Museum in Manitoba, Canada

The Flin Flon Station Museum is a community museum in downtown Flin Flon, Manitoba.

The museum has been at its current location since 1983, a former Canadian National Railway station which was opened in 1936. It has been designated as Municipal Heritage Site (Number 383) since May 14, 2014.

Its collections includes artifacts related to mining, transportation, and early pioneers of the area, as well as other artifacts related to the Flin Flon area.

==History==
The Flin Flon Station was located at milepost 87.5, the end of the rail line from The Pas to Flin Flon, along the Canadian National Railway (CNR) Flin Flon subdivision. The town also has a grain elevator at the station.

== Building description ==
The storey-and-a-half structure is an example of a 2nd Class CNR Station, which were built in communities of notable size.

Like other stations of this type, the building features paired tall sash windows, broad cross-gabled hipped roof with deep bellcast eaves supported by decorative brackets, and ornamental half-timbering in the gable front over the office.

The station is a long rectangle shape, "covered by a low-pitched hipped shingled roof, with a gable-roofed crossing wing terminating at the front in a shallow bay with windows on three sides." There is a short rectangular wing to the rear, with the former passenger area to the right and the former baggage and freight handling area to the left of this area.
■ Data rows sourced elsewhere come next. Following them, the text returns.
(* ===== verification/Host.v ===== *)
(** * [internal/docker] and [internal/cmdutil]: the host

    Finding the Docker socket of sandboxd, and running commands on the host. *)
From S2P Require Export World.

(** ** [docker.DetectSocket] *)

Definition DefaultSocketPath : string := "/tmp/sboxd-501-sandboxes/docker.sock".

Section Docker.
Context `{World} {S : Type}.

Definition perUserSocket : M S string :=
  base ← call (Getenv "XDG_STATE_HOME");
  if decide (base = "") then
    home ← call UserHomeDir;
    mret (match home with
          | inl _ => ""
          | inr home => home +:+ "/.local/state" +:+ "/sandboxes/sandboxes/sandboxd/docker.sock"
          end)
  else mret (base +:+ "/sandboxes/sandboxes/sandboxd/docker.sock").

(** The loop over the candidates: the first that is a socket. *)
Fixpoint first_socket (candidates : list string) : M S string :=
  match candidates with
  | [] => mret DefaultSocketPath
  | p :: rest =>
      ok ← call (StatSocket p);
      if ok : bool then mret p else first_socket rest
  end.

Definition DetectSocket : M S string :=
  p ← perUserSocket;
  uid ← call Getuid;
  first_socket ([DefaultSocketPath; "/tmp/sboxd-sandboxes/docker.sock"]
    ++ (if decide (p = "") then [] else [p])
    ++ ["/tmp/sboxd-" +:+ Sprintf_d uid +:+ "-sandboxes/docker.sock"]).
End Docker.

(** ** [cmdutil.RunCmd] *)

(** White space at either end, as [strings.TrimSpace] removes it. *)
Definition spaces : list bytes := [x0a] :: scan_spaces.

Fixpoint trim_left (fuel : nat) (l : bytes) : bytes :=
  match fuel, list_find (λ w, prefixb w l = true) spaces with
  | S f, Some (_, w) => trim_left f (drop (length w) l)
  | _, _ => l
  end.

Fixpoint trim_right (fuel : nat) (l : bytes) : bytes :=
  match fuel, list_find (λ w, suffixb w l = true) spaces with
  | S f, Some (_, w) => trim_right f (take (length l - length w) l)
  | _, _ => l
  end.

Definition TrimSpace (s : string) : string :=
  let l := trim_left (length (to_bytes s)) (to_bytes s) in
  of_bytes (trim_right (length l) l).

(** The length of the input is enough fuel for both. *)
Lemma space_nonempty w : w ∈ spaces → 1 ≤ length w.
Proof. revert w. apply Forall_forall. repeat constructor; cbn; lia. Qed.

Lemma left_space l i w :
  list_find (λ w, prefixb w l = true) spaces = Some (i, w) → 1 ≤ length w ≤ length l.
Proof.
  intros (Hi%list_elem_of_lookup_2%space_nonempty & Hp%prefixb_spec & _)%list_find_Some.
  split; [done|by apply prefix_length].
Qed.

Lemma right_space l i w :
  list_find (λ w, suffixb w l = true) spaces = Some (i, w) → 1 ≤ length w ≤ length l.
Proof.
  intros (Hi%list_elem_of_lookup_2%space_nonempty & Hp%suffixb_spec & _)%list_find_Some.
  split; [done|by apply suffix_length].
Qed.

Lemma trim_left_fuel f g l : length l ≤ f → length l ≤ g → trim_left f l = trim_left g l.
Proof.
  revert g l. induction f as [|f IH]; intros [|g] l Hf Hg; cbn [trim_left]; [done|..];
    destruct (list_find _ spaces) as [[i w]|] eqn:E; try done; apply left_space in E; [lia..|].
  apply IH; rewrite length_drop; lia.
Qed.

Lemma trim_right_fuel f g l : length l ≤ f → length l ≤ g → trim_right f l = trim_right g l.
Proof.
  revert g l. induction f as [|f IH]; intros [|g] l Hf Hg; cbn [trim_right]; [done|..];
    destruct (list_find _ spaces) as [[i w]|] eqn:E; try done; apply right_space in E; [lia..|].
  apply IH; rewrite length_take; lia.
Qed.

(** An error of the package: what [exec] reported, or that with stderr. *)
Inductive CmdErr :=
  | ExecError (err : string)
  | CmdError (err stderr : string).

(** [Error()] and [Unwrap()]. *)
Definition CmdErr_Error (e : CmdErr) : string :=
  match e with
  | ExecError err => err
  | CmdError err stderr => if decide (stderr = "") then err else err +:+ ": " +:+ stderr
  end.

Definition CmdErr_Unwrap (e : CmdErr) : string :=
  match e with ExecError err | CmdError err _ => err end.

Section Cmd.
Context `{World} {S : Type}.

(** The deadline that [RunCmd] adds shows up as an error of the command. *)
Definition RunCmd (name : string) (args : list string) : M S (bytes * option CmdErr) :=
  r ← call (RunCommand name args);
  let '((stdout, stderr), err) := r in
  mret (match err with
        | Some e =>
            if decide (stderr = "") then (stdout, Some (ExecError e))
            else (stdout, Some (CmdError e (TrimSpace stderr)))
        | None => (stdout, None)
        end).
End Cmd.

(** ** Properties *)

Section Properties.
Context `{World} {S : Type}.

Lemma first_socket_spec candidates (s : S) tr :
  let p := result (first_socket candidates) s tr in
  (∃ pre post, candidates = pre ++ p :: post ∧
     answer (tr ++ (StatSocket <$> pre)) (StatSocket p) = true ∧
     ∀ i q, pre !! i = Some q → answer (tr ++ (StatSocket <$> take i pre)) (StatSocket q) = false)
  ∨ (p = DefaultSocketPath ∧
     ∀ i q, candidates !! i = Some q →
       answer (tr ++ (StatSocket <$> take i candidates)) (StatSocket q) = false).
Proof.
  cbv zeta. revert tr. induction candidates as [|q l IH]; intros tr.
  { right. split; [done|]. by intros i q. }
  unfold result in *. cbn [first_socket]. rewrite bind_run, call_run.
  destruct (answer tr (StatSocket q)) eqn:Hq.
  - left. exists [], l. cbn. rewrite (right_id_L [] (++)). by split_and!.
  - destruct (IH (tr ++ [StatSocket q])) as [(pre & post & Hl & Ha & Hpre)|[Hd Hall]].
    + left. exists (q :: pre), post. split_and!.
      * by rewrite Hl at 1.
      * rewrite <- (assoc_L (++)) in Ha. exact Ha.
      * intros [|i] q'; cbn; [intros [= <-]; cbn; by rewrite (right_id_L [] (++))|].
        intros Hi. specialize (Hpre i q' Hi). by rewrite <- (assoc_L (++)) in Hpre.
    + right. split; [done|].
      intros [|i] q'; cbn; [intros [= <-]; cbn; by rewrite (right_id_L [] (++))|].
      intros Hi. specialize (Hall i q' Hi). by rewrite <- (assoc_L (++)) in Hall.
Qed.

(** [DetectSocket] answers the first of its candidates that exists and is a
    socket - the two well-known paths, the per-user path when there is one, the
    path named after the user id - and the default path when none is. *)
Theorem DetectSocket_first (s : S) tr :
  ∃ pre_calls user uid,
    let candidates := ["/tmp/sboxd-501-sandboxes/docker.sock"; "/tmp/sboxd-sandboxes/docker.sock"]
        ++ (if decide (user = "") then [] else [user])
        ++ ["/tmp/sboxd-" +:+ Sprintf_d uid +:+ "-sandboxes/docker.sock"] in
    let asked pre q := answer ((tr ++ pre_calls) ++ (StatSocket <$> pre)) (StatSocket q) in
    let p := result DetectSocket s tr in
    (∃ pre post, candidates = pre ++ p :: post ∧ asked pre p = true ∧
       ∀ i q, pre !! i = Some q → asked (take i pre) q = false)
    ∨ (p = "/tmp/sboxd-501-sandboxes/docker.sock" ∧
       ∀ i q, candidates !! i = Some q → asked (take i candidates) q = false).
Proof.
  assert (∃ user c, perUserSocket s tr = (user, s, tr ++ c)) as (user & c & Hu).
  { unfold perUserSocket. rewrite bind_run, call_run. case_decide.
    - rewrite bind_run, call_run, ret_run, <- (assoc_L (++)). by eexists _, _.
    - rewrite ret_run. by eexists _, _. }
  exists (c ++ [Getuid]), user, (answer (tr ++ c) Getuid). cbv zeta.
  unfold result, DetectSocket. rewrite bind_run, Hu, bind_run, call_run, (assoc_L (++) tr).
  apply first_socket_spec.
Qed.

(** A command succeeds exactly when [exec] reports no error; what it wrote
    to stdout is returned in every case; the text of an error starts with what
    [exec] reported, which is also what it unwraps to, followed by the trimmed
    stderr when that is not empty. *)
Theorem RunCmd_outcome name args (s : S) tr :
  let '((stdout, stderr), err) := answer tr (RunCommand name args) in
  let '(out, e) := result (RunCmd name args) s tr in
  trace_after (RunCmd name args) s tr = tr ++ [RunCommand name args] ∧
  out = stdout ∧
  match err with
  | None => e = None
  | Some x => ∃ e', e = Some e' ∧ CmdErr_Unwrap e' = x ∧
      CmdErr_Error e' = if decide (stderr = "" ∨ TrimSpace stderr = "") then x
                        else x +:+ ": " +:+ TrimSpace stderr
  end.
Proof.
  destruct (answer tr (RunCommand name args)) as [[stdout stderr] err] eqn:Ha.
  unfold result, trace_after, RunCmd. rewrite bind_run, call_run, Ha. cbv beta iota.
  rewrite ret_run. destruct err as [x|]; cbn; [|done].
  case_decide as Hs; cbn.
  - split_and!; [done..|]. eexists. split_and!; [done|done|]. cbn.
    by rewrite decide_True by auto.
  - split_and!; [done..|]. eexists. split_and!; [done|done|]. cbn.
    destruct (decide (TrimSpace stderr = "")).
    + by rewrite decide_True by auto.
    + by rewrite decide_False by tauto.
Qed.
End Properties.

Example trim_examples :
  (TrimSpace (of_bytes ([x20; x0a] ++ to_bytes "a b" ++ [xc2; xa0; x09])), TrimSpace "  ") = ("a b", "").
Proof. by vm_compute. Qed.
The Canadian Register of Historic Places notes the following features and ornamentation at the station:the light-painted stucco cladding, the organization of the fenestration: large window openings containing paired tall sash windows divided horizontally into three: a square pane at the top with a larger oblong pane in the middle and small sliding ventilating panes at the bottom, the main passenger doorway at centre right, with freight doors to the left, the contrasting-coloured ornamental half, timbering in the gable front, the deep eaves, supported by large, decorative wooden brackets.